Favara, il meeting Francescano e il desiderio di una terra che sappia ancora sognare

da | 27 Giu 22

Al termine del meeting sottoscritto un documento che istituisce un osservatorio socio-politico intitolato a Giorgio La Pira. “La speranza per un futuro diverso alla Sicilia non può venire solo dalla Sicilia…ognuno di noi fornisca il proprio contributo”

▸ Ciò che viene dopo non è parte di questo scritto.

Fixpoint strip_scan (mode : Scan) (pending : string) (s : string) : string :=
  match s with
  | EmptyString => pending
  | String c rest =>
      let restart :=
        if Ascii.eqb c ESC then strip_scan AfterEsc (String c "") rest
        else String c (strip_scan InText "" rest) in
      match mode with
      | InText => restart
      | AfterEsc =>
          if Ascii.eqb c "[" then strip_scan InParams (pending ++ "[") rest
          else pending ++ restart
      | InParams =>
          if is_param c then strip_scan InParams (pending ++ String c "") rest
          else if Ascii.eqb c "m" then strip_scan InText "" rest
          else pending ++ restart
      end
  end.

Definition strip_sgr (s : string) : string := strip_scan InText "" s.

(* ================================================================== *)
(** * LoggerMachine: the helpers *)

(** [getLongestValue]: the first string of greatest length. *)
Definition getLongestValue (arr : list string) : string :=
  fold_left
    (fun longest subject =>
       if (js_length longest <? js_length subject)%nat
       then subject else longest)
    arr "".

(** [rpad]: the loop [while (subject.length < length) subject += " "].
    Each round makes [subject] one longer, so [length] rounds of fuel
    are enough. *)
Fixpoint rpad_loop (fuel : nat) (subject : string) (length : nat) : string :=
  match fuel with
  | O => subject
  | S fuel' =>
      if (js_length subject <? length)%nat
      then rpad_loop fuel' (subject ++ " ") length
      else subject
  end.

Definition rpad (subject : string) (length : nat) : string :=
  rpad_loop length subject length.

Fixpoint spaces (n : nat) : string :=
  match n with
  | O => ""
  | S n' => String " " (spaces n')
  end.

(** [getLevelNumber]; it reads [this.levels] only. *)
Definition getLevelNumber (lv : list string) (level : string) : Z :=
  indexOf lv (toLowerCase level).

(** [levelTag]; it reads [this.levels] only. *)
Definition levelTag (lv : list string) (level : string) : string :=
  rpad ("(" ++ toUpperCase level ++ ") ")
       (3 + js_length (getLongestValue lv)).

(* ================================================================== *)
(** * Constructors *)

(** The field initializers. *)
Definition levels_init : list string :=
  ["error"; "warn"; "info"; "verbose"; "debug"; "silly"].

Definition colors_init : list string :=
  ["red"; "magenta"; "cyan"; "green"; "blue"; "gray"].

(** [LoggerMachine]: [levels] is initialized, then the constructor body
    assigns [threshold]. *)
Definition new_LoggerMachine (o : LoggerMachineOptions) : LoggerMachine :=
  let lv := levels_init in
  {| threshold := getLevelNumber lv (level o); levels := lv |}.

Definition init_ConsoleLogger (o : LoggerMachineOptions) : ConsoleLogger :=
  {| machine := new_LoggerMachine o; colors := colors_init |}.

Definition new_ConsoleLogger (o : LoggerMachineOptions) : IO Logger :=
  ret (AConsoleLogger (init_ConsoleLogger o)).

(** [FileLogger]: [eol] defaults to a newline; the stream is opened for
    appending and the line ending is written to it at once. *)
Definition new_FileLogger (o : FileLoggerOptions) : IO Logger :=
  let e := match opt_eol o with Some e => e | None => LF end in
  let super := init_ConsoleLogger (options o) in
  (s <- createWriteStream (logfile o) "a" ;;
   stream_write s e ;;
   ret (AFileLogger {| console := super; stream := s; eol := e |}))%js.

(* ================================================================== *)
(** * Methods *)

(** The five methods that go through [reportMessage]. *)
Inductive Leveled := Warn | Info | Verbose | Debug | Silly.

Definition severity (c : Leveled) : Level :=
  match c with
  | Warn => Lwarn
  | Info => Linfo
  | Verbose => Lverbose
  | Debug => Ldebug
  | Silly => Lsilly
  end.

Section Logboom.

Variable chalk : Chalk.
Variable stripAnsi : string -> string.

Local Open Scope js_scope.

Definition this_levels : Method (list string) :=
  field (fun o => levels (as_machine o)).

Definition this_threshold : Method Z :=
  field (fun o => threshold (as_machine o)).

Definition this_colors : Method (list string) :=
  field (fun o => colors (as_console o)).

(** [this.stream] and [this.eol] exist on a [FileLogger] only; reading
    [this.stream.write] elsewhere would be a TypeError. *)
Definition this_stream : Method WriteStream :=
  o <- field (fun o => o) ;;
  match o with
  | AFileLogger f => ret (stream f)
  | AConsoleLogger _ =>
      throw (TypeError "Cannot read properties of undefined (reading 'write')")
  end.

Definition this_eol : Method (option string) :=
  field (fun o => match o with
                  | AFileLogger f => Some (eol f)
                  | AConsoleLogger _ => None
                  end).

Definition timestamp : Method string :=
  iso <- liftIO Date_toISOString ;;
  ret ("[" ++ iso ++ "] ").

(** ** LoggerMachine: the default formatting *)

Definition LoggerMachine_formatError (error : JsError) : Method string :=
  ts <- timestamp ;;
  lv <- this_levels ;;
  ret (ts ++ levelTag lv "error" ++ js_string_of (stack error)).

Definition LoggerMachine_formatMessage (level message : string)
  : Method string :=
  ts <- timestamp ;;
  lv <- this_levels ;;
  ret (ts ++ levelTag lv level ++ message).

(** ** ConsoleLogger *)

Definition ConsoleLogger_formatError (error : JsError) : Method string :=
  ts <- timestamp ;;
  lv <- this_levels ;;
  ret (yellow chalk ts
       ++ red chalk (levelTag lv "error" ++ js_string_of (stack error))).

Definition ConsoleLogger_formatMessage (level message : string)
  : Method string :=
  cs <- this_colors ;;
  lv <- this_levels ;;
  let color := array_get cs (getLevelNumber lv level) in
  let chalkFunction := chalk_index chalk color in
  ts <- timestamp ;;
  match chalkFunction with
  | Some f => ret (yellow chalk ts ++ f (levelTag lv level ++ message))
  | None => throw (TypeError "chalkFunction is not a function")
  end.

Definition ConsoleLogger_logErrorMessage (errorMessage : string)
  : Method unit :=
  liftIO (console_error errorMessage).

Definition ConsoleLogger_logMessage (message : string) : Method unit :=
  liftIO (console_log message).

(** ** FileLogger *)

Definition FileLogger_logErrorMessage (errorMessage : string)
  : Method unit :=
  ConsoleLogger_logErrorMessage errorMessage ;;
  s <- this_stream ;;
  e <- this_eol ;;
  liftIO (stream_write s (stripAnsi errorMessage ++ js_string_of e)).

Definition FileLogger_logMessage (message : string) : Method unit :=
  ConsoleLogger_logMessage message ;;
  s <- this_stream ;;
  e <- this_eol ;;
  liftIO (stream_write s (stripAnsi message ++ js_string_of e)).

(** The listing of [FileLogger.logMessage] in [readme.md] is an earlier
    state of the method: the line ending comes before the text there. *)
Definition readme_FileLogger_logMessage (message : string) : Method unit :=
  ConsoleLogger_logMessage message ;;
  s <- this_stream ;;
  e <- this_eol ;;
  liftIO (stream_write s (js_string_of e ++ stripAnsi message)).

(** ** Method lookup on the receiver's class *)

Definition formatError (error : JsError) : Method string :=
  o <- field (fun o => o) ;;
  match o with
  | AConsoleLogger _ => ConsoleLogger_formatError error
  | AFileLogger _ => ConsoleLogger_formatError error
  end.

Definition formatMessage (level message : string) : Method string :=
  o <- field (fun o => o) ;;
  match o with
  | AConsoleLogger _ => ConsoleLogger_formatMessage level message
  | AFileLogger _ => ConsoleLogger_formatMessage level message
  end.

Definition logErrorMessage (errorMessage : string) : Method unit :=
  o <- field (fun o => o) ;;
  match o with
  | AConsoleLogger _ => ConsoleLogger_logErrorMessage errorMessage
  | AFileLogger _ => FileLogger_logErrorMessage errorMessage
  end.

Definition logMessage (message : string) : Method unit :=
  o <- field (fun o => o) ;;
  match o with
  | AConsoleLogger _ => ConsoleLogger_logMessage message
  | AFileLogger _ => FileLogger_logMessage message
  end.

(** ** LoggerMachine: triage and the public methods *)

Definition reportMessage (level message : string) : Method unit :=
  lv <- this_levels ;;
  t <- this_threshold ;;
  if getLevelNumber lv level <=? t
  then (s <- formatMessage level message ;; logMessage s)
  else ret tt.

Definition error (e : JsError) : Method unit :=
  s <- formatError e ;; logErrorMessage s.

Definition warn (message : string) : Method unit := reportMessage "warn" message.
Definition info (message : string) : Method unit := reportMessage "info" message.
Definition verbose (message : string) : Method unit := reportMessage "verbose" message.
Definition debug (message : string) : Method unit := reportMessage "debug" message.
Definition silly (message : string) : Method unit := reportMessage "silly" message.

Definition call (c : Leveled) : string -> Method unit :=
  match c with
  | Warn => warn
  | Info => info
  | Verbose => verbose
  | Debug => debug
  | Silly => silly
  end.

(** The six public calls. *)
Inductive Call :=
  | CError (e : JsError)
  | CLeveled (c : Leveled) (m : string).

Definition invoke (k : Call) : Method unit :=
  match k with
  | CError e => error e
  | CLeveled c m => call c m
  end.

Favara, primo Meeting Francescano del Mediterraneo

Favara, al termine del primo Meeting Francescano del Mediterraneo, svoltosi in questi giorni, è stato sottoscritto un documento che istituisce un osservatorio socio-politico intitolato a Giorgio La Pira

“Manifesto per la migliore politica, dalla fratellanza alla cura delle creature”, il titolo del documento nel quale sono diversi i punti elaborati: “Consolidare l’esperienza del piantare un albero per ogni nuovo nato, istituendo una rete ufficiale delle istituzioni che vi hanno aderito; riunire almeno una volta l’anno i componenti della rete per individuare insieme nuovi obiettivi, all’insegna della cura del creato e di una “pedagogia della connessione”, che sia fatta di segni tangibili di solidarietà, accoglienza, comunità e svolgere un lavoro comune, tra istituzioni e fraternità francescane locali, per la sensibilizzazione ai temi della salvaguardia del creato, del risparmio energetico, della riduzione e del riciclo dei rifiuti”.

Dai vari incontri svoltisi nel tre giorni del meetimg “emerge  il desiderio di una terra che sappia ancora sognare – dice Carmelo Vitello, ministro regionale dell’Ordine francescano secolare – emerge  il desiderio di una terra  che sappia mettere insieme le energie migliori, che contrasta la cultura dello scarto, che sa osare e sperare nella fraternità, che vuole vivere la dimensione del sentirsi connessi, che osa pensare ad un Mediterraneo che torni culla di bellezza e possa lasciare dietro di sé le contraddizioni. Probabilmente non abbiamo dato risposte, ma abbiamo tracciato un percorso: per noi Famiglia francescana, per questa società e per questo mediterraneo”.

“La speranza per un futuro diverso alla Sicilia non può venire solo dalla Sicilia, ma certamente non nasce d’incanto e quindi serve che ognuno di noi fornisca il proprio contributo – commenta il presidente della Conferenza episcopale siciliana, Antonio Raspanti -. Qui c’è un fermento, certamente, e questo evento non fa altro che confermare una certa vivacità che va però alimentata perché è dalla costanza che vengono i risultati. Continuiamo tutti a lavorare, non facciamoci bloccare dall’indifferenza”.

Nelle prossime settimane il documento sarà divulgato a tutti i sindaci, le istituzioni e le realtà associative perché possano condividerlo e farne parte.